Obviously no child should be denied the opportunity to explore other avenues, other areas, other skills and interests than those on their doorstep or pursued by their parents. With today’s Internet opportunities they have that chance. But it’s always limited for the more practical occupations are still devalued by educational emphasis only placed on the academic. It’s almost as if the snobbery that existed back in Miss Read’s day, about the more practical and physical occupations being for the less intelligent, still exists.

The trouble is so many kids are not suited to academics, however intelligent they are, and do not learn well through academic approaches. And what saddens me even more is that we still look down on them for it, even in our so called inclusive way of looking at the world.

We perhaps need a much more practical and life relevant approach – as many home educators use – to what youngsters learn and how they learn it, in order to provide the inclusivity that politics boasts about.

Inclusivity does not only apply to ethnicity or disability, it applies to all learning needs and should provide for all learning preferences, personal strengths and aptitudes.
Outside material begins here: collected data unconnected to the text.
(** * Bounded subgraph sampling, path discovery and the tensor cache

    A shallow embedding of the algorithmic core of the repository:

    - [src/siwi/graph_backend/subgraph_sampler.py]  (class [SubgraphSampler])
    - [src/siwi/mvp_qa_system.py]                   (class [PathFinder])
    - [src/siwi/graph_backend/remote_backend.py]    (class [NebulaFeatureStore])

    Python dictionaries are finite maps ([gmap]) where only lookups matter
    and association lists where the iteration order is observable; Python
    sets are [gset]s; exceptions are an explicit error monad; the remote
    graph service is an arbitrary state machine answering queries. *)

From Stdlib Require Import ZArith.
From stdpp Require Import gmap strings list fin_maps.
From stdpp Require Import pretty.

(** ** Exceptions *)

(** The exceptions the modelled code can raise: Python's [IndexError]
    (list subscript out of range) and the client library's
    [InvalidValueTypeException] (an [as_xxx] accessor on a value of another
    type).  [Diverged] is no Python exception: it marks a loop of the model
    that has used up its fuel, and is shown never to occur. *)
Inductive exn : Type :=
| IndexError
| InvalidValueType
| Diverged.

Inductive result (A : Type) : Type :=
| Ok (a : A)
| Raise (e : exn).
Arguments Ok {A} a.
Arguments Raise {A} e.

#[global] Instance result_ret : MRet result := fun _ a => Ok a.
#[global] Instance result_bind : MBind result := fun _ _ f m =>
  match m with
  | Ok a => f a
  | Raise e => Raise e
  end.

(** [l[i]] for a non-negative subscript. *)
Definition subscript {A} (l : list A) (i : nat) : result A :=
  match l !! i with
  | Some a => Ok a
  | None => Raise IndexError
  end.

(** ** The remote graph service *)

Module Nebula.

(** Values held by the cells of a result set (the client's
    [ValueWrapper]), with the accessors the sampler calls on them.  A
    vertex carries its id and tag list, an edge its endpoints and name, the
    shape the sampler's bulk path assumes.  A double is kept as an opaque
    code of its value: no arithmetic is done on it. *)
#[warnings="-register-all"]
Inductive value : Type :=
| VEmpty
| VNull
| VInt (z : Z)
| VDouble (d : Z)
| VString (s : string)
| VList (vs : list value)
| VVertex (id : value) (tags : list string)
| VEdge (src dst : value) (name : string).

Definition is_empty (v : value) : bool :=
  match v with VEmpty => true | _ => false end.
Definition is_string (v : value) : bool :=
  match v with VString _ => true | _ => false end.
Definition is_double (v : value) : bool :=
  match v with VDouble _ => true | _ => false end.
Definition is_int (v : value) : bool :=
  match v with VInt _ => true | _ => false end.
Definition is_vertex (v : value) : bool :=
  match v with VVertex _ _ => true | _ => false end.
Definition is_edge (v : value) : bool :=
  match v with VEdge _ _ _ => true | _ => false end.

Definition as_string (v : value) : result string :=
  match v with VString s => Ok s | _ => Raise InvalidValueType end.
Definition as_list (v : value) : result (list value) :=
  match v with VList vs => Ok vs | _ => Raise InvalidValueType end.
Definition as_double (v : value) : result Z :=
  match v with VDouble d => Ok d | _ => Raise InvalidValueType end.
Definition as_int (v : value) : result Z :=
  match v with VInt z => Ok z | _ => Raise InvalidValueType end.

Definition row : Type := list value.

(** A result set: the success flag and the rows ([row_size] is their
    number, [row_values i] the [i]-th of them). *)
Record response : Type := Response {
  is_succeeded : bool;
  rows : list row
}.

Definition row_size (r : response) : nat := length (rows r).

(** The statements the sampler sends, by the parameters that are
    interpolated into their text. *)
Inductive query : Type :=
| Use (space_name : string)
| MatchLabels (vid : string)
| GoSteps (hop : Z) (center_vid : string)
| GetSubgraph (n_hops : Z) (center_vid : string)
| FetchProp (node_type : string) (batch_vids : list string).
And recognise the fact, without judgement, that not everyone’s needs can be catered for through academic approaches, test related curriculum content, or even being in a school setting.
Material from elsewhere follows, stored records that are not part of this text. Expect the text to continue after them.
(** The corners of a box, when all of them unpack. *)
Lemma corners_Ok (b : list (list Qc)) (b' : list (list Z)) :
  mapM (M:=result) corner b = Ok b' ↔
  Forall (λ p, length p = 2%nat) b ∧ b' = (λ p : list Qc, py_int <$> p) <$> b.
Proof.
  rewrite mapM_Ok. split.
  - induction 1 as [|p p' b b' Hp _ [IH1 IH2]]; [done |].
    apply corner_Ok in Hp as [Hp ->]. subst b'. split; [by constructor | done].
  - intros [Hb ->]. induction Hb as [|p b Hp _ IH]; cbn; constructor;
      [by apply corner_Ok | done].
Qed.

Lemma simple_result_Ok item r :
  simple_result item = Ok r ↔
  item = RawText (text r) ∧ bbox r = [] ∧ confidence r = 0%Qc.
Proof.
  destruct item as [t|b t c]; cbn; split.
  - intros [= <-]. done.
  - destruct r as [b t' c]. cbn. intros ([= ->] & -> & ->). done.
  - done.
  - intros [? _]. discriminate.
Qed.

Lemma detailed_result_Ok item r :
  detailed_result item = Ok r ↔
  ∃ b, item = RawSpan b (text r) (confidence r) ∧
       Forall (λ p, length p = 2%nat) b ∧ bbox r = (λ p : list Qc, py_int <$> p) <$> b.
Proof.
  destruct item as [t|b t c].
  - split; [done | intros (? & ? & _); discriminate].
  - change (detailed_result (RawSpan b t c)) with
      (mapM (M:=result) corner b ≫= λ b', Ok (mkOcrResult b' t c)).
    destruct (mapM (M:=result) corner b) as [b'|e] eqn:Hb; cbn.
    + apply corners_Ok in Hb as [Hb ->]. split.
      * intros [= <-]. by exists b.
      * destruct r as [rb rt rc]. cbn. intros (b0 & [= -> -> ->] & _ & ->). done.
    + split; [done |]. intros (b0 & [= <- ? ?] & Hb0 & _).
      assert (Hok : mapM (M:=result) corner b =
                    Ok ((λ p : list Qc, py_int <$> p) <$> b))
        by (by apply corners_Ok).
      rewrite Hok in Hb. discriminate.
Qed.

(** The bridge prints, for each span, the JSON of the server's result. *)
Lemma bridge_detailed_Ok item r :
  detailed_result item = Ok r → bridge_detailed item = Ok (json_of_result r).
Proof.
  intros (b & -> & Hb & Hbox)%detailed_result_Ok.
  change (bridge_detailed (RawSpan b (text r) (confidence r))) with
    (mapM (M:=result) bridge_corner b ≫= λ b',
       Ok (JObject [("bbox", JArray b'); ("text", JString (text r));
                    ("confidence", JFloat (confidence r))])).
  assert (Hm : mapM (M:=result) bridge_corner b =
               Ok ((λ p : list Z, JArray (JInt <$> p)) <$> ((λ p : list Qc, py_int <$> p) <$> b))).
  { apply mapM_Ok. clear Hbox. induction Hb as [|p b Hp _ IH]; cbn;
      constructor; [by apply bridge_corner_Ok | done]. }
  rewrite Hm. cbn. unfold json_of_result. by rewrite Hbox.
Qed.

Section detail.
Context `{E : Env}.

(** A successful [perform_ocr] went through all four steps. *)
Lemma perform_ocr_Ok request rd w resp w1 :
  perform_ocr request rd w = (Ok resp, w1) →
  ∃ img rdr raw,
    image_open (OcrRequest.image request) = Ok img ∧
    get_or_create_model (OcrRequest.languages request)
      (OcrRequest.gpu request) (now rd) w = (Ok rdr, w1) ∧
    readtext rdr img (OcrRequest.detail request) = Ok raw ∧
    parse_results (OcrRequest.detail request) raw =
      Ok (OcrResponse.results resp) ∧
    OcrResponse.status resp = "success"%string ∧
    OcrResponse.request_id resp = uuid rd.
Proof.
  unfold perform_ocr, try_except at 1, mbind, M_bind, try_except, lift, raise.
  destruct (image_open (OcrRequest.image request)) as [img|e]; cbn.
  - destruct (get_or_create_model _ _ _ w) as [[rdr|e] w2]; cbn.
    + destruct (readtext rdr img _) as [raw|e] eqn:Hread; cbn.
      * destruct (parse_results _ raw) as [rs|e] eqn:Hparse; cbn.
        -- intros [= <- <-]. by exists img, rdr, raw.
        -- destruct e; discriminate.
      * destruct e; discriminate.
    + destruct e; discriminate.
  - destruct e; discriminate.
Qed.

(** C9: in a successful response, at detail 0 every entry carries the text
    the engine gave, an empty box and confidence 0; at detail 1 every entry
    carries the engine's text and confidence and its box with each
    coordinate truncated to an integer, in the engine's order, so that a
    four-corner box comes out as four integer points and a confidence in
    [0, 1] stays there. The bridge prints, from the same engine output, an
    object with the one key [text] at detail 0 and the JSON of the same
    entries at detail 1. *)
Theorem detail_level_contract request rd w resp w1 :
  perform_ocr request rd w = (Ok resp, w1) →
  ∃ img rdr raw,
    image_open (OcrRequest.image request) = Ok img ∧
    readtext rdr img (OcrRequest.detail request) = Ok raw ∧
    (OcrRequest.detail request = 0 →
       Forall2 (λ item r,
           item = RawText (text r) ∧ bbox r = [] ∧ confidence r = 0%Qc)
         raw (OcrResponse.results resp) ∧
       bridge_output 0 raw =
         Ok (JArray ((λ r, JObject [("text"%string, JString (text r))]) <$>
                       OcrResponse.results resp))) ∧
    (OcrRequest.detail request = 1 →
       Forall2 (λ item r, ∃ b,
           item = RawSpan b (text r) (confidence r) ∧
           bbox r = (λ p : list Qc, py_int <$> p) <$> b ∧
           (well_formed item →
              length (bbox r) = 4%nat ∧
              Forall (λ p, length p = 2%nat) (bbox r) ∧
              (Qc_of_Z 0 ≤ confidence r ≤ Qc_of_Z 1)%Qc))
         raw (OcrResponse.results resp) ∧
       bridge_output 1 raw =
         Ok (JArray (json_of_result <$> OcrResponse.results resp))).
Proof.
  intros (img & rdr & raw & Hopen & _ & Hread & Hparse & _)%perform_ocr_Ok.
  exists img, rdr, raw. split; [done |]. split; [done |].
  unfold parse_results in Hparse. split; intros Hd; rewrite Hd in Hparse.
  - rewrite decide_True in Hparse by done. apply mapM_Ok in Hparse.
    split.
    + eapply Forall2_impl; [exact Hparse |]. intros item r.
      apply simple_result_Ok.
    + unfold bridge_output. rewrite decide_True by done. do 2 f_equal.
      clear Hread. induction Hparse as [|item r raw' rs Hr _ IH]; [done |].
      apply simple_result_Ok in Hr as (-> & _ & _). cbn. by rewrite IH.
  - rewrite decide_False in Hparse by done. apply mapM_Ok in Hparse.
    split.
    + eapply Forall2_impl; [exact Hparse |]. intros item r Hr.
      apply detailed_result_Ok in Hr as (b & -> & Hb & Hbox).
      exists b. split; [done |]. split; [done |].
      intros (Hfour & Htwo & Hconf). rewrite Hbox.
      split; [by rewrite length_fmap |]. split; [| done].
      apply Forall_fmap. eapply Forall_impl; [exact Htwo |].
      intros p Hp. cbn. by rewrite length_fmap.
    + unfold bridge_output. rewrite decide_False by done.
      assert (Hm : mapM (M:=result) bridge_detailed raw =
                   Ok (json_of_result <$> OcrResponse.results resp)).
      { apply mapM_Ok. apply Forall2_fmap_r.
        eapply Forall2_impl; [exact Hparse |]. intros item r.
        apply bridge_detailed_Ok. }
      by rewrite Hm.
Qed.

(** With well-formed spans the detailed shaping cannot fail. *)
Lemma parse_results_detailed_total raw :
  Forall well_formed raw → ∃ rs, parse_results 1 raw = Ok rs.
Proof.
  intros Hraw. unfold parse_results. rewrite decide_False by done.
  induction Hraw as [|item raw Hitem _ [rs IH]].
  - by exists [].
  - destruct item as [t|b t c]; [done |]. destruct Hitem as (_ & Htwo & _).
    assert (Hitem : detailed_result (RawSpan b t c) =
              Ok (mkOcrResult ((λ p : list Qc, py_int <$> p) <$> b) t c))
      by (apply detailed_result_Ok; by exists b).
    eexists. apply mapM_Ok. constructor; [exact Hitem | by apply mapM_Ok].
Qed.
I guess it would be almost impossible to completely cater for the diversity of our young people. But how much do we even try?

I fear that we are moving away from recognising the need to try by making all young people fit into a system that continues to force children to learn through doing ‘book work’ (or in today’s terms – online work), just as in the days of Miss Read!

4 thoughts on “The academic snobbery of the 1950s still exists!

  1. Hi Ross, I’ve just got back from Mindvalley University in Thallinn with my 13 year old daughter. An amazing month of learning about who we are and how to find the authentic self. They had programs for kids, teens and adults with inspirational teachers like Shefali Tsabary, Sri Sri Ravi Shankar, Jim Kwik and Marissa Peers Have you heard of it? It’s right up your street!